§ DATA TO USE:
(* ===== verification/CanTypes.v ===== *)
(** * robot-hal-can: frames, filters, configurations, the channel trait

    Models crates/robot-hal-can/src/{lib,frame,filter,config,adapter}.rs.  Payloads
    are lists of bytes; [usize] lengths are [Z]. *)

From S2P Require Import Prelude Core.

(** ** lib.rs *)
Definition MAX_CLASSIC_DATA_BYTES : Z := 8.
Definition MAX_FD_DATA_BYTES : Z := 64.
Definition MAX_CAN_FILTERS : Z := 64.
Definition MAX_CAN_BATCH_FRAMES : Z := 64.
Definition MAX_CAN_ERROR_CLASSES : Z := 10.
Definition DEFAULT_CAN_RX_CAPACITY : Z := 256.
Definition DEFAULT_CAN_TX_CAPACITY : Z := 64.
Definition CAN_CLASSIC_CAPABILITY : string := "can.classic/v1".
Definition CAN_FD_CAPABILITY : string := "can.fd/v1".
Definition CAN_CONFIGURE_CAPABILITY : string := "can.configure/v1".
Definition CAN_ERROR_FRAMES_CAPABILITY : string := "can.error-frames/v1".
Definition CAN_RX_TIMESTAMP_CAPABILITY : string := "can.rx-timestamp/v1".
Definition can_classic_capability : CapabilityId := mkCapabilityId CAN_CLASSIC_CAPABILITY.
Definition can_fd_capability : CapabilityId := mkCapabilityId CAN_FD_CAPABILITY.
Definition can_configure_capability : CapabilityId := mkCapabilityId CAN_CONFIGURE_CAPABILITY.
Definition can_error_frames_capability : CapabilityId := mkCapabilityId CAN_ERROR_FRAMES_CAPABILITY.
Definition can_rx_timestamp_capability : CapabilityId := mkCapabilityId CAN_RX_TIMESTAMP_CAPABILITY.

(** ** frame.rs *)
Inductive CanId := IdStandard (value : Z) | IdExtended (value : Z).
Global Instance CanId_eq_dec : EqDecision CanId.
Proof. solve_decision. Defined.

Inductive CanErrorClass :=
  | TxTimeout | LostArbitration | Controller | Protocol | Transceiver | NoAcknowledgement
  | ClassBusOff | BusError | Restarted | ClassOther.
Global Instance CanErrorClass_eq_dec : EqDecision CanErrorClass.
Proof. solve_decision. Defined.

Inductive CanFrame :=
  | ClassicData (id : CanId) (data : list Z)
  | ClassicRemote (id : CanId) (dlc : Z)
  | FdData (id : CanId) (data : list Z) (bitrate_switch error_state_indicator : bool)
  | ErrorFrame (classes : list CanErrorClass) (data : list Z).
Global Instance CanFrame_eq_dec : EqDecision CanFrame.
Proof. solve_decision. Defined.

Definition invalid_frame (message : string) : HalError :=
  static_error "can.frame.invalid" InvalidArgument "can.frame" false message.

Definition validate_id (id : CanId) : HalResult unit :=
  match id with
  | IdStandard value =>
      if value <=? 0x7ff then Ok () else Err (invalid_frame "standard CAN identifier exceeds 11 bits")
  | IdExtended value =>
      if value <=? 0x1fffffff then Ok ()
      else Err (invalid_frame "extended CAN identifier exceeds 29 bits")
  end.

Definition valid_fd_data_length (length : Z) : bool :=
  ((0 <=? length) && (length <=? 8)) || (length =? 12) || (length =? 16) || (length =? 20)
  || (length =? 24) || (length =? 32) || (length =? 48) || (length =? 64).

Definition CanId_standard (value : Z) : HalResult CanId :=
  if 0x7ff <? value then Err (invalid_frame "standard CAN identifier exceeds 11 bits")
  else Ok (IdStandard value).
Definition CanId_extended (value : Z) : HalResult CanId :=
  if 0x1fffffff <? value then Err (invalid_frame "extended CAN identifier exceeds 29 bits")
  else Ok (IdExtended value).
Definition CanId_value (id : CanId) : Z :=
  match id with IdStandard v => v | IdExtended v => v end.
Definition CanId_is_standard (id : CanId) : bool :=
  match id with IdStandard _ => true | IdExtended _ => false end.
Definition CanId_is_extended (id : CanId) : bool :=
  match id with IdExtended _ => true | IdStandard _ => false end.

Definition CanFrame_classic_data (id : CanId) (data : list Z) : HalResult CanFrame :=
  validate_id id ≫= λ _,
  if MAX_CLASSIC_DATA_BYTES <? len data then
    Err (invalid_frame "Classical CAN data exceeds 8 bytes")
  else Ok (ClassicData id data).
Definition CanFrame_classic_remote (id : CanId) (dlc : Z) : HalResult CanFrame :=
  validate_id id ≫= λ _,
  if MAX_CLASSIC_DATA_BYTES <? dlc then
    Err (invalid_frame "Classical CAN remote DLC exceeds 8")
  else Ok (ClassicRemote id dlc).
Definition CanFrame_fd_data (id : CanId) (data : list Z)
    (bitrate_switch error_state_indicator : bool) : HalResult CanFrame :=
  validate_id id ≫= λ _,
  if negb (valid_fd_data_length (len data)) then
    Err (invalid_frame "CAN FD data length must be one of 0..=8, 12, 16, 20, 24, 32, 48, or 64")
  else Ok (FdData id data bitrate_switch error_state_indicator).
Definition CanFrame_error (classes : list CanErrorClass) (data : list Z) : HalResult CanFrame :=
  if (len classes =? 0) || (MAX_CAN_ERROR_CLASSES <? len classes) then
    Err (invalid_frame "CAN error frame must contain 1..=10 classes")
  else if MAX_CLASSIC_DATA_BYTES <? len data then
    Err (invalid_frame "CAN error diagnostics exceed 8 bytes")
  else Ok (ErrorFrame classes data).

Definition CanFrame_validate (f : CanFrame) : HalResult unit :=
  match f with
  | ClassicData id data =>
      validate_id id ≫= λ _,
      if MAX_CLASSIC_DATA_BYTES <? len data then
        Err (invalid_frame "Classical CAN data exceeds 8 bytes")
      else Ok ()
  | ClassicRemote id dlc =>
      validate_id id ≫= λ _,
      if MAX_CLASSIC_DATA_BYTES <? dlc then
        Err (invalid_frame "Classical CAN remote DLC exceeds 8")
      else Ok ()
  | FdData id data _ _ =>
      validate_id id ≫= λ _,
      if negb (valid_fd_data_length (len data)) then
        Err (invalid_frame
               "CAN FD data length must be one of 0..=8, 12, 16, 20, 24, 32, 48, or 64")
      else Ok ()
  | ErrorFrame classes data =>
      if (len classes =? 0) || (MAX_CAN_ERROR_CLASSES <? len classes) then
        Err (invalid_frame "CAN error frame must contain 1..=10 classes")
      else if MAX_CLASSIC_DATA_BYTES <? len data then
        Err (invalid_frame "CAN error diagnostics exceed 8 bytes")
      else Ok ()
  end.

§ EXERCISE OBJECTIVE: Copy out the lines of the data where the word "string" can be found.

§ SOLUTION TO THIS EXERCISE:
Definition CAN_CLASSIC_CAPABILITY : string := "can.classic/v1".
Definition CAN_FD_CAPABILITY : string := "can.fd/v1".
Definition CAN_CONFIGURE_CAPABILITY : string := "can.configure/v1".
Definition CAN_ERROR_FRAMES_CAPABILITY : string := "can.error-frames/v1".
Definition CAN_RX_TIMESTAMP_CAPABILITY : string := "can.rx-timestamp/v1".
Definition invalid_frame (message : string) : HalError :=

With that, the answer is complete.